On numerous occasions, I have observed that the poor think week to week or even day to day. The middle class just wants to cover the monthly payments necessary to maintain their lifestyle. The rich are making plans that cover years. The very rich think in terms of decades.

For most of us, who do not win the lottery or have an indulgent rich sugar daddy, achieving financial freedom requires years of focused concentrated effort. Based on my personal experience, achieving a major financial goal will take about ten years of consistent work.

I paid off a thirty year mortgage in about 9 ½ years. I am afraid of debt. I wanted to get out of debt as quickly as possible. I was willing to make sacrifices in order to achieve this goal, but it was more than that. In my mind I was not a debtor. This was simply unacceptable. For eight years I drove a 1966 Volkswagen without air conditioning in order to make extra payments to principal. I maintained a spreadsheet detailing every payment that I made. As I made those payments, I watched months roll off the back side of that loan ultimately saving me well over $100,000. Every time I made an extra payment, I celebrated. When I made my last mortgage payment, I received the largest raise of my entire life. What could you do with an extra $1,000 every month?

About the time I turned 50, I started thinking about investing for retirement. Given that I was the totally debt free owner of a house and had some money in the bank and in my version of a 401(k) I was just about where Stanley and Danko, authors of The Millionaire Next Door would expect to find someone of my age and income. Then I went into savings overdrive. I gradually bumped up my contributions to the 401(k) to 14%, just below the recommended 15%. It was a mistake to reach that level so late in life, but I was suspicious after the Clinton administration “borrowed,” confiscated (?) all the G fund money in Government retirement accounts during one of the periodic Federal shutdowns. Of course Clinton returned my money, but after that, I never completely trusted that account. Instead, I went wild with my taxable investment account. On many months, my contributions to my taxable retirement nest egg were approaching 30% of my take home pay. It is amazing what can be accomplished if you don’t have a mortgage payment, a car payment, or carry a balance on a credit card. Over the course of ten years, I increased the liquid portion of my net worth by over 600%. At this point I was close to double the net worth expected for someone of my age and income.

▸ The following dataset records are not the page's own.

Lemma phase_commands_reach_pump_witness :
  ∃ payloads,
    Forall2 (λ t bs, encode_ascii t = Some bs)
            (sent (_execute_phase (mkPhase "Forward" "Fixed" 10 1 "s" None None)
                                  0%Q (replicate 10 EvRun))) payloads ∧
    run (map (λ t, CmdSend t true)
             (sent (_execute_phase (mkPhase "Forward" "Fixed" 10 1 "s" None None)
                                   0%Q (replicate 10 EvRun))))
        (mkController (Some (mkPort true [255; 158])) [] [255; 158])
    = (mkController (Some (mkPort true ([255; 158] ++ concat (map frame payloads))))
                    (ctl_results (mkController (Some (mkPort true [255; 158])) []
                                               [255; 158]))
                    (ctl_wire (mkController (Some (mkPort true [255; 158])) []
                                            [255; 158])
                       ++ concat (map frame payloads)),
       WorkerPolling).
Proof.
  apply (phase_commands_reach_pump
           (mkPhase "Forward" "Fixed" 10 1 "s" None None) 0%Q (replicate 10 EvRun)
           (mkController (Some (mkPort true [255; 158])) [] [255; 158])
           [255; 158]).
  reflexivity.
Defined.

I remember with some pleasure when during one of my annual performance evaluations my boss asked that silly question, “Where do you see yourself in five years?”

My answer, “Retired.”

You can do it. Set yourself a big goal. Then start to work. Record your progress. Celebrate your victories. Refuse to accept anything less than excellence in pursuing your dream. The day will come when other people will tell you that you are lucky. Just smile and agree with their evaluation of your success, reminding yourself that God does play a role in our lives.

Colossians 3:23
Whatever you do, work at it with all your heart, as working for the Lord, not for men.

Sunday, July 17, 2016

Simple Questions

It is hard to give simple answers to what I perceive as a complex question. Recently I was asked what sort of percentage of her take home pay should a recent college graduate budget for her rent. Of course I had a number in my head, but without knowing any other details any counsel I could give would likely be bad counsel. Instead, I offered advice I consider critical in all situations. Pay yourself first. Put 10% of you take home pay into savings before budgeting the first penny. Avoid debt like the plague. If you consistently spend less than you make over a long period of time, you will find financial freedom.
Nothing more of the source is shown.